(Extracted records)
·····

(** * JiZhang: the expense normalisation and retrieval engine of [server.js]

    A shallow embedding of the back end (its later revision, the one with
    the text-to-expense route, which contains the earlier one unchanged)
    and the properties of its specification.

    Conventions of the embedding.
    - A JavaScript string is the list of its UTF-16 code units.
    - A JavaScript number is [NaN], an infinity, or the rational a finite
      double denotes.  A string is read as a number by rounding the value
      of its literal to binary64; the sums of the category summary are
      taken in the rationals.
    - A point in time is the number of milliseconds since the epoch.
    - What the program gets from its platform and not from its own text
      (the host's date parser, the zone database, the aggregation
      operators that parse dates, the extraction providers, the cast of a
      string to an ObjectId and of a stored value to the type of another
      schema path) is a field of the record [Platform]; the program is a
      function of it.
    - A route is a function from the collection and the request to the
      answer and the collection after it.  The header check [requireKey]
      stands in front of every route and is left out. *)

From Stdlib Require Import ZArith NArith QArith Bool List String Ascii Lia.
From Stdlib Require Import DecimalString Permutation Sorted.
Import ListNotations.

Local Close Scope Q_scope.
Local Open Scope string_scope.
Local Open Scope list_scope.

(* ================================================================== *)
(** * Strings *)

(** A string value: UTF-16 code units. *)
Definition jsstring := list N.

Fixpoint bytes_of (s : string) : list N :=
  match s with
  | EmptyString => []
  | String a s' => N_of_ascii a :: bytes_of s'
  end.

(** Code points of a UTF-8 byte sequence (the encoding of this file's
    literals). *)
Fixpoint utf8_points (bs : list N) : list N :=
  match bs with
  | [] => []
  | b0 :: t0 =>
    if (b0 <? 128)%N then b0 :: utf8_points t0
    else
      match t0 with
      | [] => []
      | b1 :: t1 =>
        if (b0 <? 224)%N
        then ((b0 mod 32) * 64 + b1 mod 64)%N :: utf8_points t1
        else
          match t1 with
          | [] => []
          | b2 :: t2 =>
            if (b0 <? 240)%N
            then ((b0 mod 16) * 4096 + (b1 mod 64) * 64 + b2 mod 64)%N
                   :: utf8_points t2
            else
              match t2 with
              | [] => []
              | b3 :: t3 =>
                ((b0 mod 8) * 262144 + (b1 mod 64) * 4096
                 + (b2 mod 64) * 64 + b3 mod 64)%N :: utf8_points t3
              end
          end
      end
  end.

Definition utf16_units (cp : N) : list N :=
  if (cp <? 65536)%N then [cp]
  else [(55296 + (cp - 65536) / 1024)%N; (56320 + (cp - 65536) mod 1024)%N].

(** The string value of a literal of this file. *)
Definition js (s : string) : jsstring :=
  flat_map utf16_units (utf8_points (bytes_of s)).

Definition jsstring_eqb (a b : jsstring) : bool :=
  if list_eq_dec N.eq_dec a b then true else false.

Fixpoint startsWith (t p : jsstring) : bool :=
  match p, t with
  | [], _ => true
  | _ :: _, [] => false
  | c :: p', d :: t' => (c =? d)%N && startsWith t' p'
  end.

(** [String.prototype.includes]. *)
Fixpoint includes (t p : jsstring) : bool :=
  startsWith t p ||
  match t with
  | [] => false
  | _ :: t' => includes t' p
  end.

(** [String.prototype.toLowerCase] on the Basic Latin letters; every other
    code unit is kept (the Han characters of the tables below have no case). *)
Definition lowerUnit (c : N) : N :=
  if ((65 <=? c) && (c <=? 90))%N then (c + 32)%N else c.

Definition toLowerCase (s : jsstring) : jsstring := map lowerUnit s.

·····

### Exercise
Give the entries again exactly, every one.

### Expected answer
(** * JiZhang: the expense normalisation and retrieval engine of [server.js]

    A shallow embedding of the back end (its later revision, the one with
    the text-to-expense route, which contains the earlier one unchanged)
    and the properties of its specification.

    Conventions of the embedding.
    - A JavaScript string is the list of its UTF-16 code units.
    - A JavaScript number is [NaN], an infinity, or the rational a finite
      double denotes.  A string is read as a number by rounding the value
      of its literal to binary64; the sums of the category summary are
      taken in the rationals.
    - A point in time is the number of milliseconds since the epoch.
    - What the program gets from its platform and not from its own text
      (the host's date parser, the zone database, the aggregation
      operators that parse dates, the extraction providers, the cast of a
      string to an ObjectId and of a stored value to the type of another
      schema path) is a field of the record [Platform]; the program is a
      function of it.
    - A route is a function from the collection and the request to the
      answer and the collection after it.  The header check [requireKey]
      stands in front of every route and is left out. *)

From Stdlib Require Import ZArith NArith QArith Bool List String Ascii Lia.
From Stdlib Require Import DecimalString Permutation Sorted.
Import ListNotations.

Local Close Scope Q_scope.
Local Open Scope string_scope.
Local Open Scope list_scope.

(* ================================================================== *)
(** * Strings *)

(** A string value: UTF-16 code units. *)
Definition jsstring := list N.

Fixpoint bytes_of (s : string) : list N :=
  match s with
  | EmptyString => []
  | String a s' => N_of_ascii a :: bytes_of s'
  end.

(** Code points of a UTF-8 byte sequence (the encoding of this file's
    literals). *)
Fixpoint utf8_points (bs : list N) : list N :=
  match bs with
  | [] => []
  | b0 :: t0 =>
    if (b0 <? 128)%N then b0 :: utf8_points t0
    else
      match t0 with
      | [] => []
      | b1 :: t1 =>
        if (b0 <? 224)%N
        then ((b0 mod 32) * 64 + b1 mod 64)%N :: utf8_points t1
        else
          match t1 with
          | [] => []
          | b2 :: t2 =>
            if (b0 <? 240)%N
            then ((b0 mod 16) * 4096 + (b1 mod 64) * 64 + b2 mod 64)%N
                   :: utf8_points t2
            else
              match t2 with
              | [] => []
              | b3 :: t3 =>
                ((b0 mod 8) * 262144 + (b1 mod 64) * 4096
                 + (b2 mod 64) * 64 + b3 mod 64)%N :: utf8_points t3
              end
          end
      end
  end.

Definition utf16_units (cp : N) : list N :=
  if (cp <? 65536)%N then [cp]
  else [(55296 + (cp - 65536) / 1024)%N; (56320 + (cp - 65536) mod 1024)%N].

(** The string value of a literal of this file. *)
Definition js (s : string) : jsstring :=
  flat_map utf16_units (utf8_points (bytes_of s)).

Definition jsstring_eqb (a b : jsstring) : bool :=
  if list_eq_dec N.eq_dec a b then true else false.

Fixpoint startsWith (t p : jsstring) : bool :=
  match p, t with
  | [], _ => true
  | _ :: _, [] => false
  | c :: p', d :: t' => (c =? d)%N && startsWith t' p'
  end.

(** [String.prototype.includes]. *)
Fixpoint includes (t p : jsstring) : bool :=
  startsWith t p ||
  match t with
  | [] => false
  | _ :: t' => includes t' p
  end.

(** [String.prototype.toLowerCase] on the Basic Latin letters; every other
    code unit is kept (the Han characters of the tables below have no case). *)
Definition lowerUnit (c : N) : N :=
  if ((65 <=? c) && (c <=? 90))%N then (c + 32)%N else c.

Definition toLowerCase (s : jsstring) : jsstring := map lowerUnit s.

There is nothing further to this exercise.